─── Record excerpts ───

(** * Interlink matcher: the [/match] pipeline of [main.py]

    A shallow embedding of [match_internships]: profile lookup, the three
    listing sources (the Supabase catalog, JSearch, Adzuna), concatenation,
    [drop_duplicates], TF-IDF scoring and the final [sort_values / head].

    Conventions of the embedding.
    - Texts are ASCII strings ([is_ascii]); [lower] and [tokenize] are
      Python's [str.lower] and scikit-learn's token pattern on them, and
      leave any other character alone.
    - Every outbound call (Supabase query, HTTP GET) is answered by the
      collaborators and recorded, in program order, in a trace of [call]s.
      The endpoint runs against a [backend], whose rows are as the
      datastore returns them: a column of skills may be null.  A [world]
      is a backend whose skill columns all hold lists ([as_backend]).
    - A JSON field read with [dict.get] is a [jvalue]: absent, null or a
      string; a list-valued one is a [jlist].
    - Similarity scores are rationals (every finite double is one).
    - Three pieces of library code are taken as Section variables:
      scikit-learn's English stop-word table, the numeric TF-IDF/cosine
      kernel, and numpy's [argsort(kind="quicksort")]. *)

From Stdlib Require Import List String Ascii Bool Arith ZArith QArith Lia.
From Stdlib Require Import Permutation Sorted DecimalString.
Import ListNotations.

Local Open Scope string_scope.
Local Open Scope list_scope.

(** ** Python string helpers *)

(** [str.lower] on one ASCII character; any other character is left as
    it is (texts with such characters are outside the embedding). *)
Definition lower_ascii (c : ascii) : ascii :=
  let n := nat_of_ascii c in
  if (65 <=? n)%nat && (n <=? 90)%nat then ascii_of_nat (n + 32) else c.

Fixpoint lower (s : string) : string :=
  match s with
  | EmptyString => EmptyString
  | String c rest => String (lower_ascii c) (lower rest)
  end.

(** [sep.join(parts)] *)
Definition join (sep : string) (parts : list string) : string :=
  String.concat sep parts.

(** [s or default] on strings: the empty string is falsy. *)
Definition str_or (s default : string) : string :=
  match s with EmptyString => default | _ => s end.

(** [x or ""] on a cell that may hold [None]. *)
Definition or_empty (x : option string) : string :=
  match x with Some s => s | None => "" end.

(** Truthiness of an environment variable read with [os.getenv]. *)
Definition truthy (v : option string) : bool :=
  match v with
  | None => false
  | Some EmptyString => false
  | Some _ => true
  end.

(** [str(n)] for a non-negative integer. *)
Definition str_of_nat (n : nat) : string :=
  NilEmpty.string_of_uint (Nat.to_uint n).

(** ** JSON fields and [dict.get] *)

Inductive jvalue : Type :=
| JAbsent
| JNull
| JStr (s : string).

(** [d.get(key, default)]: the default only replaces a missing key. *)
Definition dict_get (v : jvalue) (default : string) : option string :=
  match v with
  | JAbsent => Some default
  | JNull => None
  | JStr s => Some s
  end.

(** The rendering of an optional cell inside an f-string. *)
Definition fstr (x : option string) : string :=
  match x with Some s => s | None => "None" end.

(** ** Data model *)

(** A list-valued field of a profile, read with [dict.get(key, [])]. *)
Inductive jlist : Type :=
| LAbsent                        (* no such key: the default [[]] is read *)
| LNull                          (* null: [None] is read *)
| LList (l : list string).

(** The profile as Supabase returns it. *)
Record student_row : Type := {
  skills_field : jlist;          (* student.get("skills", []) *)
  bio_field : option string      (* student.get("bio") *)
}.

(** A catalog row as Supabase returns it.  The query names the four
    columns, so each is present; a column may hold null. *)
Record internship_row : Type := {
  id_field : string;
  title_field : option string;
  description_field : option string;
  required_skills_field : option (list string)
}.

(** The profile once line 63 has joined its skills: they are a list. *)
Record student_record : Type := {
  skills : list string;
  bio : option string
}.

(** A catalog row whose required skills the text lambda (line 82) can
    join: they are a list. *)
Record catalog_row : Type := {
  row_id : string;
  row_title : option string;
  row_description : option string;
  row_required_skills : list string
}.

(** What [str.join] is given for the skills: [None] for a null field. *)
Definition joinable (v : jlist) : option (list string) :=
  match v with
  | LAbsent => Some []
  | LNull => None
  | LList l => Some l
  end.

Definition profile_of (student : student_row) : option student_record :=
  match joinable (skills_field student) with
  | Some l => Some {| skills := l; bio := bio_field student |}
  | None => None
  end.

───

Task to complete ::
Once the line with "Inductive jvalue : Type" is found in the records above, print exactly that line and every line after it through the line with "(** The rendering".

Exercise solution ::
Inductive jvalue : Type :=
| JAbsent
| JNull
| JStr (s : string).

(** [d.get(key, default)]: the default only replaces a missing key. *)
Definition dict_get (v : jvalue) (default : string) : option string :=
  match v with
  | JAbsent => Some default
  | JNull => None
  | JStr s => Some s
  end.

(** The rendering of an optional cell inside an f-string. *)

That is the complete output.